Redacción Aire Digital
La historia del fútbol mundial se encuentra repleta de jugadores que marcaron este deporte a fuego. El estadio San Siro de Milan, aquel que alberga los partidos tanto del Inter de Milan como el AC Milan, fue rebautizado con el nombre de un jugador que se ubica entre los mejores que vistieron la camiseta de la azzurri.
“En Milán, el fantasma de Giuseppe Meazza mete goles que hacen vibrar al estadio que lleva su nombre”; diría una de las célebres citas de Eduardo Galeano. Giuseppe Meazza tuvo su homenaje post mortem; al tener su nombre en este Estadio, a partir del 3 de marzo de 1980.
En el día de hoy, se cumplen 40 años de la muerte del primer ídolo italiano, y de uno de los delanteros más certeros de la historia. Emblema del seleccionado bicampeón del mundo en los años treinta, de la mano de Vittorio Pozzo como entrenador y bajo la atenta mirada de Benito Mussolini, amenazando de muerte constantemente al plantel en caso de no obtener las victorias en las Copas Mundiales de 1934 y 1938.

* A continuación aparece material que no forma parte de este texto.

(* ===== verification/Sha256.v ===== *)
(** * SHA-256 and HMAC-SHA-256

    [crypto/sha256] and [crypto/hmac] of the Go standard library, executable,
    on byte strings (FIPS 180-4 and RFC 2104).  The audit chain, the session
    cookies and the CSRF tokens are computed with them. *)

From stdpp Require Import base list strings.
From Stdlib Require Import ZArith NArith Lia.
From S2P Require Import Prelude GoStrings Encoding.

Local Open Scope N_scope.

Definition mask32 : N := 4294967295.
Definition add32 (x y : N) : N := N.land (x + y) mask32.
Definition rotr (x n : N) : N :=
  N.lor (N.shiftr x n) (N.land (N.shiftl x (32 - n)) mask32).
Definition not32 (x : N) : N := N.lxor x mask32.

Definition ch (x y z : N) : N := N.lxor (N.land x y) (N.land (not32 x) z).
Definition maj (x y z : N) : N := N.lxor (N.lxor (N.land x y) (N.land x z)) (N.land y z).
Definition bsig0 (x : N) : N := N.lxor (N.lxor (rotr x 2) (rotr x 13)) (rotr x 22).
Definition bsig1 (x : N) : N := N.lxor (N.lxor (rotr x 6) (rotr x 11)) (rotr x 25).
Definition ssig0 (x : N) : N := N.lxor (N.lxor (rotr x 7) (rotr x 18)) (N.shiftr x 3).
Definition ssig1 (x : N) : N := N.lxor (N.lxor (rotr x 17) (rotr x 19)) (N.shiftr x 10).

Definition K256 : list N :=
  [1116352408; 1899447441; 3049323471; 3921009573; 961987163; 1508970993; 2453635748; 2870763221;
   3624381080; 310598401; 607225278; 1426881987; 1925078388; 2162078206; 2614888103; 3248222580;
   3835390401; 4022224774; 264347078; 604807628; 770255983; 1249150122; 1555081692; 1996064986;
   2554220882; 2821834349; 2952996808; 3210313671; 3336571891; 3584528711; 113926993; 338241895;
   666307205; 773529912; 1294757372; 1396182291; 1695183700; 1986661051; 2177026350; 2456956037;
   2730485921; 2820302411; 3259730800; 3345764771; 3516065817; 3600352804; 4094571909; 275423344;
   430227734; 506948616; 659060556; 883997877; 958139571; 1322822218; 1537002063; 1747873779;
   1955562222; 2024104815; 2227730452; 2361852424; 2428436474; 2756734187; 3204031479; 3329325298].

Record hstate := HState { ha : N; hb : N; hc : N; hd : N; he : N; hf : N; hg : N; hh : N }.

Definition H256 : hstate :=
  HState 1779033703 3144134277 1013904242 2773480762 1359893119 2600822924 528734635 1541459225.

Definition round (s : hstate) (k w : N) : hstate :=
  let t1 := add32 (add32 (add32 (add32 (hh s) (bsig1 (he s))) (ch (he s) (hf s) (hg s))) k) w in
  let t2 := add32 (bsig0 (ha s)) (maj (ha s) (hb s) (hc s)) in
  HState (add32 t1 t2) (ha s) (hb s) (hc s) (add32 (hd s) t1) (he s) (hf s) (hg s).

(** The message schedule; the window holds the last sixteen words, oldest
    first. *)
Fixpoint rounds (ks : list N) (win : list N) (s : hstate) : hstate :=
  match ks with
  | [] => s
  | k :: ks' =>
      match win with
      | w0 :: (w1 :: _) as win' =>
          let next := add32 (add32 (ssig1 (nth 14 win 0)) (nth 9 win 0))
                            (add32 (ssig0 w1) w0) in
          rounds ks' (tail win ++ [next]) (round s k w0)
      | _ => s
      end
  end.

Definition compress (s : hstate) (block : list N) : hstate :=
  let r := rounds K256 block s in
  HState (add32 (ha s) (ha r)) (add32 (hb s) (hb r)) (add32 (hc s) (hc r)) (add32 (hd s) (hd r))
         (add32 (he s) (he r)) (add32 (hf s) (hf r)) (add32 (hg s) (hg r)) (add32 (hh s) (hh r)).

Fixpoint vals (s : string) : list N :=
  match s with EmptyString => [] | String c s' => byte_val c :: vals s' end.

Fixpoint be_words (l : list N) : list N :=
  match l with
  | a :: b :: c :: d :: l' => (a * 16777216 + b * 65536 + c * 256 + d) :: be_words l'
  | _ => []
  end.

Definition be_bytes (n : nat) (v : N) : list N :=
  map (λ i, N.land (N.shiftr v (8 * N.of_nat (n - 1 - i))) 255) (seq 0 n).

(** Padding: 0x80, zeros, and the bit length on eight bytes. *)
Definition pad (l : list N) : list N :=
  let len := length l in
  let z := ((119 - len mod 64) mod 64)%nat in
  l ++ [128] ++ replicate z 0 ++ be_bytes 8 (N.of_nat (8 * len)).

Fixpoint blocks (fuel : nat) (ws : list N) (s : hstate) : hstate :=
  match fuel with
  | O => s
  | S f => match ws with
           | [] => s
           | _ => blocks f (drop 16 ws) (compress s (take 16 ws))
           end
  end.

Definition word_bytes (w : N) : string :=
  String (byte_of (w / 16777216 mod 256)) (String (byte_of (w / 65536 mod 256))
    (String (byte_of (w / 256 mod 256)) (String (byte_of (w mod 256)) EmptyString))).

(** [sha256.Sum256]. *)
Definition sha256 (m : string) : string :=
  let ws := be_words (pad (vals m)) in
  let s := blocks (length ws) ws H256 in
  word_bytes (ha s) +:+ word_bytes (hb s) +:+ word_bytes (hc s) +:+ word_bytes (hd s) +:+
  word_bytes (he s) +:+ word_bytes (hf s) +:+ word_bytes (hg s) +:+ word_bytes (hh s).

(** A digest has 32 bytes. *)
Lemma sha256_length m : String.length (sha256 m) = 32%nat.
Proof. unfold sha256. rewrite !slength_app. reflexivity. Qed.

(** [hmac.New(sha256.New, key)], [Write(msg)], [Sum(nil)]. *)
Definition xor_pad (v : N) (key : string) : string :=
  let k := if (64 <? String.length key)%nat then sha256 key else key in
  let ks := vals k ++ replicate (64 - String.length k) 0 in
  foldr (λ n s, String (byte_of (N.lxor n v)) s) EmptyString ks.

Definition hmac_sha256 (key msg : string) : string :=
  sha256 (xor_pad 92 key +:+ sha256 (xor_pad 54 key +:+ msg)).

Lemma hmac_sha256_length k m : String.length (hmac_sha256 k m) = 32%nat.
Proof. apply sha256_length. Qed.

(** Published test vectors. *)
Example sha256_abc :
  hex_encode (sha256 "abc") = "ba7816bf8f01cfea414140de5dae2223b00361a396177a9cb410ff61f20015ad"%string.
Proof. vm_compute. reflexivity. Qed.

Example sha256_two_blocks :
  hex_encode (sha256 "abcdbcdecdefdefgefghfghighijhijkijkljklmklmnlmnomnopnopq")
  = "248d6a61d20638b8e5c026930c3e6039a33ce45964ff2167f6ecedd419db06c1"%string.
Proof. vm_compute. reflexivity. Qed.

Example hmac_rfc4231_2 :
  hex_encode (hmac_sha256 "Jefe" "what do ya want for nothing?")
  = "5bdcc146bf60754e6a042426089575c75a003f089d2739839dec58b964ec3843"%string.
Proof. vm_compute. reflexivity. Qed.
Lemma quiet_call : keeps quiet call.
Proof. intros w. apply call_spec. Qed.
Lemma quiet_db_exec {A} args (f : Z → Database → result A * Database) : keeps quiet (db_exec args f).
Proof. intros w. apply db_exec_spec. Qed.
Lemma quiet_db_query {A} args (f : Z → Database → result A) : keeps quiet (db_query args f).
Proof. intros w. apply db_query_spec. Qed.
Lemma quiet_db_ping : keeps quiet db_ping.
Proof. intros w. apply db_ping_spec. Qed.
Lemma quiet_tx_begin : keeps quiet tx_begin.
Proof.
  unfold tx_begin. apply keeps_bind; [apply _|apply quiet_call|]. intros [[] e]; [|apply keeps_ret, _..]. done.
Qed.
Lemma quiet_tx_exec {A} args (f : Z → Database → result A * Database) : keeps quiet (tx_exec args f).
Proof.
  unfold tx_exec. apply keeps_bind; [apply _|apply quiet_call|]. intros [[] e]; [|apply keeps_ret, _..].
  intros w. destruct (w_tx w); [|done]. destruct (forallb _ _); [|done]. by destruct (f _ _).
Qed.
Lemma quiet_tx_query {A} args (f : Z → Database → result A) : keeps quiet (tx_query args f).
Proof. apply quiet_tx_exec. Qed.
Lemma quiet_tx_commit : keeps quiet tx_commit.
Proof.
  unfold tx_commit. apply keeps_bind; [apply _|apply quiet_call|]. intros [out e] w.
  destruct (w_tx w); [|done]. by destruct out.
Qed.
Lemma quiet_tx_rollback : keeps quiet tx_rollback.
Proof. done. Qed.
Lemma quiet_rolling_back {A} (m : M A) : keeps quiet m → keeps quiet (rolling_back m).
Proof.
  intros Hm. apply keeps_bind; [apply _|done|]. intros a. apply keeps_bind; [apply _|apply quiet_tx_rollback|].
  intros _. apply keeps_ret, _.
Qed.
Lemma quiet_within {A} d (m : M A) : keeps quiet m → keeps quiet (within d m).
Proof.
  intros Hm w. unfold within, mbind, st_bind, st_gets, st_modify, mret, st_ret.
  match goal with |- context [m ?x] => specialize (Hm x); destruct (m x) as [a w1] end. exact Hm.
Qed.
Lemma quiet_uuid : keeps quiet uuid_NewString.
Proof. done. Qed.
Lemma quiet_rand n : keeps quiet (rand_Read n).
Proof. done. Qed.
Lemma quiet_Log level event fields : keeps quiet (Log level event fields).
Proof. done. Qed.
End quiet.

#[export] Hint Resolve quiet_call quiet_db_exec quiet_db_query quiet_db_ping quiet_tx_begin quiet_tx_exec
  quiet_tx_query quiet_tx_commit quiet_tx_rollback quiet_rolling_back quiet_uuid quiet_rand quiet_Log quiet_within : srv.

(** ** Computations that leave a part of the database alone *)

Section same.
Context `{TG : Telegram} {X : Type} (f : Database → X).

Definition same : relation World := λ w w', f (w_db w') = f (w_db w).

#[export] Instance same_preorder : PreOrder same.
Proof. split; [done|]. intros ??? H1 H2. unfold same in *. congruence. Qed.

Nacido el 23 de agosto de 1910, se crió en las afueras del barrio Porta Vittoria, entre los más pobres. Trabajaba con su mama vendiendo frutas, a cambio de poder jugar un momento en los campitos de su localidad.
Meazza jugó en los dos clubes de Milan, aunque con ciclos dispares. En Inter fue lo más cercano a un Dios, pero en Milan, apenas tuvo algunos destellos, por lo cual los aficionados del rossonnero, prefieren llamar San Siro al Estadio que comparten con su más acérrimo rival.
En los Mundiales de 1934 y 1938, brilló de la mano de Victorio Pozzo, tal como retrata otra de las citas de Galeano:
“Meazza colocó la pelota en el punto de fusilamiento. Era el galán del cuadro. Petiso pintón enamorado, elegante artillero de penales, alzaba la cabeza evitando al arquero, como el matador de toros en el lance final. Y sus pies, flexibles y sabios como manos, jamás se equivocaban. Pero Walter, el guardameta brasileño, era un buen atajador de penales, y se tenía fe. Meazza tomó impulso, y en el preciso momento en que iba a asestar el golpe, se le cayó el pantalón. El público quedó estupefacto y el árbitro casi se tragó el pito. Pero Meazza, sin detenerse, atrapó el pantalón de un manotazo y venció al arquero desarmado por la risa. Ese fue el gol que lanzó a Italia a la final del campeonato”.
Estos laureles se agregan a su picardía y excentricismo fuera de las canchas. Italia entera lo recuerda, mientras el tiempo lo sigue colocando en el olimpo de los grandes futbolistas para toda la eternidad.